Portfolio Review Needed

I have been teaching myself front-end development for about 10 months now. I still have not been able to land my first dev role. I have been doing spray and pray with applications, but feel I may need to reach out to hiring managers to increase my chances of an interview. I would greatly appreciate any advice on how to change my approach or insight on what I may be doing wrong.

I am targeting front-end web dev jobs mostly, but am also applying to junior developer job listings as well. I have only gotten two technical assessment/project opportunities after plenty of applications. I didn’t land either of those jobs so obviously my skills need to improve a bit, but feel my portfolio and/or resume may be part of why I am not landing more interviews/assessments.

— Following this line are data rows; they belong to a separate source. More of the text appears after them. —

Lemma end_unseen_orders (st : Oms) h : inv False st -> 0 <= h ->
  orders (end_unseen watch st h) = delete h (orders st) /\ inv False (end_unseen watch st h).
Proof.
  intros [l Hv] Hh. split; [|apply (end_unseen_inv False); [by intros | done | by exists l]].
  unfold end_unseen, watch. destruct (is_live st h) eqn:El; cbn [negb].
  - destruct (live_order False st l h Hv Hh El) as (o & Ho & ->). cbv zeta. set (o' := add_flag o kReconciled).
    assert (Hend : forall u (st1 : Oms), Inv False (orders st1) st1 l -> orders st1 = orders st ->
      orders (snd (terminate u h o' Canceled true st1)) = delete h (orders st)).
    { intros u st1 Hv1 Eo. destruct (terminate_inv False st1 l u h o' Canceled true) as [_ E]; [|rewrite Eo; by eexists|by rewrite E, Eo].
      apply (copy_inv False _ l h o); try done; [by rewrite Eo|]. destruct (inv_order _ _ _ _ _ _ Hv Ho). done. }
    case_if; match goal with |- context [terminate ?u ?h ?o ?f ?b ?s] => specialize (Hend u s); destruct (terminate u h o f b s) end;
      apply Hend; try done. by apply (Inv_frame _ _ st).
  - assert (Hn : orders st !! h = None); [|by rewrite delete_id].
    destruct (orders st !! h) eqn:E; [|done]. exfalso. unfold is_live in El.
    assert (op_is_live (pool_ st) h = true); [apply op_live_spec; [apply Hv | done | by eexists] | congruence].
Qed.

(** The end of a reconciliation ends exactly the orders it collected: those of the venue that the
    snapshot did not report and, when the snapshot came with the id last sent before it, that were
    sent by then; every other order is untouched. *)
Theorem reconcile_end_exact (st : Oms) v h : reach False st ->
  orders (reconcile_end watch v st) !! h = if bool_decide (h ∈ unseen st v) then None else orders st !! h.
Proof.
  intros Hr. pose proof (reach_inv Hcap Hids False st Hr) as Hi. unfold reconcile_end.
  assert (Hnn : Forall (fun h => 0 <= h) (unseen st v)).
  { apply Forall_forall. intros k Hk. apply list_elem_of_filter in Hk as [_ Hk]. by apply (handles_nonneg False st). }
  clear Hr. revert Hnn Hi. generalize (unseen st v) as hs. intros hs Hnn. revert st. induction Hnn as [|k hs Hk _ IH]; intros st Hi.
  - cbn. by rewrite bool_decide_false by apply not_elem_of_nil.
  - cbn [fold_left]. destruct (end_unseen_orders st k Hi Hk) as [Eo Hi1]. rewrite (IH _ Hi1), Eo.
    destruct (Z.eq_dec k h) as [-> |Hne].
    + rewrite lookup_delete_eq, (bool_decide_true (h ∈ h :: hs)) by constructor. by case_if.
    + rewrite lookup_delete_ne by done. rewrite (bool_decide_ext (h ∈ k :: hs) (h ∈ hs)); [done|].
      rewrite elem_of_cons. naive_solver.
Qed.
End props.

(** ** The order manager with the containers [oms.hpp] gives it *)

Module Concrete.
#[local] Instance ids_ops : IdMapOps (OpenHash.OpenHashMap Z) | 0 := hash_id_ops 14.
#[local] Instance slots_ops : ObjPoolOps (Pool.Pool Order) Order | 0 := pool_ops Order 4096.
#[local] Instance seen_ops : SeenOps (Recent.RecentMap Z) | 0 := recent_ops 16.
#[local] Instance ids_map : IdMap (OpenHash.OpenHashMap Z) := hash_id_map 14 ltac:(lia).
#[local] Instance slots_pool : ObjPool (Pool.Pool Order) Order := obj_pool Order 4096 ltac:(unfold kNullHandle; lia).
#[local] Instance seen_map : Seen (Recent.RecentMap Z) := recent_seen 16 ltac:(lia).
Notation SimpleOms := (Oms (OpenHash.OpenHashMap Z) (Pool.Pool Order) (Recent.RecentMap Z)).

Lemma cap_ok : @op_cap _ _ _ slots_pool = kMaxOpenOrders.
Proof. reflexivity. Qed.
Lemma ids_ok : 3 * kMaxOpenOrders < @im_cap _ _ ids_map.
Proof. reflexivity. Qed.

(** A sell of 5 at 100, acknowledged, with 2 executed. *)
Definition st0 : SimpleOms := new_oms 1 100.
Definition st1 : SimpleOms := snd (submit (limit 7 Sell 100 5) 1 10 st0).
Definition st2 : SimpleOms := snd (on_ack (mkAck (mkHdr 7 20 21) 1 [65] 0) st1).
Definition fill : OrderFillMsg := mkFill (mkHdr 7 30 31) 1 [65] [88] 100 2 0 Sell 0.
Definition st3 : SimpleOms := snd (on_fill fill st2).

Lemma st3_reach (strict : Prop) : reach strict st3.
Proof.
  unfold st3, st2, st1, st0. apply reach_fill, reach_ack, reach_submit; [apply reach_new | done | done | done].
Qed.
Lemma st2_reach (strict : Prop) : reach strict st2.
Proof. unfold st2, st1, st0. apply reach_ack, reach_submit; [apply reach_new | done | done | done]. Qed.

Definition order2 : Order :=
  mkOrder 1 [65] 0 7 kInvalidVenue Sell Limit Gtc Live NoReason 0 0 0 100 5 0 10 0 0 0.

Lemma oms_accounting_witness : open_count st3 = 1 /\ open_qty st3 7 Sell = 3 /\
  open_count st3 = Z.of_nat (size (orders st3)).
Proof.
  split; [vm_compute; reflexivity|]. split; [vm_compute; reflexivity|].
  destruct (oms_accounting cap_ok ids_ok st3 (st3_reach False)) as [H _]. exact H.
Defined.

Lemma best_own_exact_witness : best_own_px st3 7 Sell = 100 /\ is_best (orders st3) 7 Sell (best_own_px st3 7 Sell).
Proof. split; [vm_compute; reflexivity|]. apply (best_own_exact cap_ok ids_ok st3 7 Sell (st3_reach True)). Defined.

Lemma ids_sound_witness : classify st3 1 = Open /\ names st3 1.
Proof. split; [vm_compute; reflexivity|]. destruct (ids_sound cap_ok ids_ok st3 (st3_reach False)) as [H _]. exact (H 1). Defined.

(** A cancel acknowledged with one more executed than was ever reported leaves an estimate. *)
Definition st4 : SimpleOms := snd (on_cancel_ack (mkCancelAck 1 3) st3).
Lemma no_estimates_room (st : SimpleOms) : reach False st -> estimates_ st = {[ 0 := no_estimate ]} -> est_room st.
Proof.
  intros Hr E h o Ho. destruct (reach_inv cap_ok ids_ok False st Hr) as [l Hv].
  destruct (inv_order _ _ _ _ _ _ Hv Ho) as [_ _ [_ Hq] _ _ _].
  assert (He : e_qty (estimate_at st h) = 0); [|lia]. unfold estimate_at. rewrite E.
  destruct (Z.eq_dec 0 h) as [<- |]; [by rewrite lookup_singleton_eq | by rewrite lookup_singleton_ne].
Qed.
Lemma st3_room : est_room st3.
Proof. apply no_estimates_room; [apply (st3_reach False) | vm_compute; reflexivity]. Qed.
Lemma st2_room : est_room st2.
Proof. apply no_estimates_room; [apply (st2_reach False) | vm_compute; reflexivity]. Qed.
Lemma st4_reach : reach False st4.
Proof. apply reach_cancel_ack; [apply (st3_reach False) | apply st3_room]. Qed.

Lemma estimates_counted_witness : s_synthetic_pending (stats_ st4) = 1 /\
  exists l, Ring.ring_rep kTerminalBits (recently_terminal_ st4) l /\
  s_synthetic_pending (stats_ st4) =
    Z.of_nat (size (filter (fun e => 0 < e_qty (estimate_at st4 (fst e))) (orders st4))) +
    Z.of_nat (length (filter (fun r => 0 < e_qty (tr_estimate r)) l)).
Proof. split; [vm_compute; reflexivity|]. apply (estimates_counted cap_ok ids_ok st4 st4_reach). Defined.

Lemma submit_outcome_witness : exists h o, fst (submit (limit 7 Buy 90 4) 2 40 st3) = Ok h /\
  orders (snd (submit (limit 7 Buy 90 4) 2 40 st3)) = <[h := o]> (orders st3) /\ o_cl_ord_id o = 2.
Proof.
  pose proof (submit_outcome cap_ok ids_ok st3 (limit 7 Buy 90 4) 2 40 (st3_reach False)
    ltac:(cbn; lia) ltac:(cbn; unfold i64_max; lia)) as H. cbv zeta in H.
  replace (kMaxInstruments <=? r_instrument (limit 7 Buy 90 4)) with false in H by reflexivity.
  replace (handle_valid (find st3 2)) with false in H by (vm_compute; reflexivity).
  replace (open_count st3 =? kMaxOpenOrders) with false in H by (vm_compute; reflexivity).
  destruct H as (h & o & H1 & _ & H2 & H3 & _). exists h, o. split; [exact H1|]. split; [exact H2 | exact H3].
Defined.

Lemma st2_order : orders st2 !! find st2 1 = Some order2.
Proof. vm_compute. reflexivity. Qed.
Lemma st3_order : orders st3 !! find st3 (event_id (ECancelAck (mkCancelAck 1 3))) = Some (order2 <| o_state := PartiallyFilled |> <| o_cum_qty := 2 |>).
Proof. vm_compute. reflexivity. Qed.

Also, I would appreciate an honest opinion on my portfolio of highlighted projects and resume, which can be found on my portfolio site home page. Based on my projects so far, do you all believe I am ready for a junior role? Does my resume look okay? Thank you all for listening.

Portfolio Page

Your portfolio has a number of great things:

  • Well polished at a glance
  • Mobile responsive
  • Sensible design, and theme
  • Projects displayed have a good selection of different technologies.

There are a few things that make it look “less polished”:

  • slow, quirky, inconsistent animations:
    • your contact page “moves” on load
    • your name “drops” but the sub-text slides in?
    • your services highlight to purple, but aren’t interactive.
    • generally the slower the animations you have the more “slow” your site feels.

There’s also an inconsistent use of motion, where it’s not actually clear what/where any of this motion represents. I’d be-careful about having too many animations for the sake of animations. Having a few consistent decently fast ones might be better, or even having none might keep your site feeling straight forward and “clean”.

I’d consider removing your custom word spacing and let the text flow. This text is hard to read due to the custom word spacing.


The first and only thing I noticed with your resume is its two pages, thats an instant no-no in my book. Hiring managers are usually pretty picky, and have limited time. Seeing your resume take up 2 pages means a number of things instantly:

  • inconsiderate use of space
  • inconsiderate use of (the companies) time
  • inability to keep your relevant background concise

None of these are good, hence why having a 2 page resume is almost always an instant chance killer.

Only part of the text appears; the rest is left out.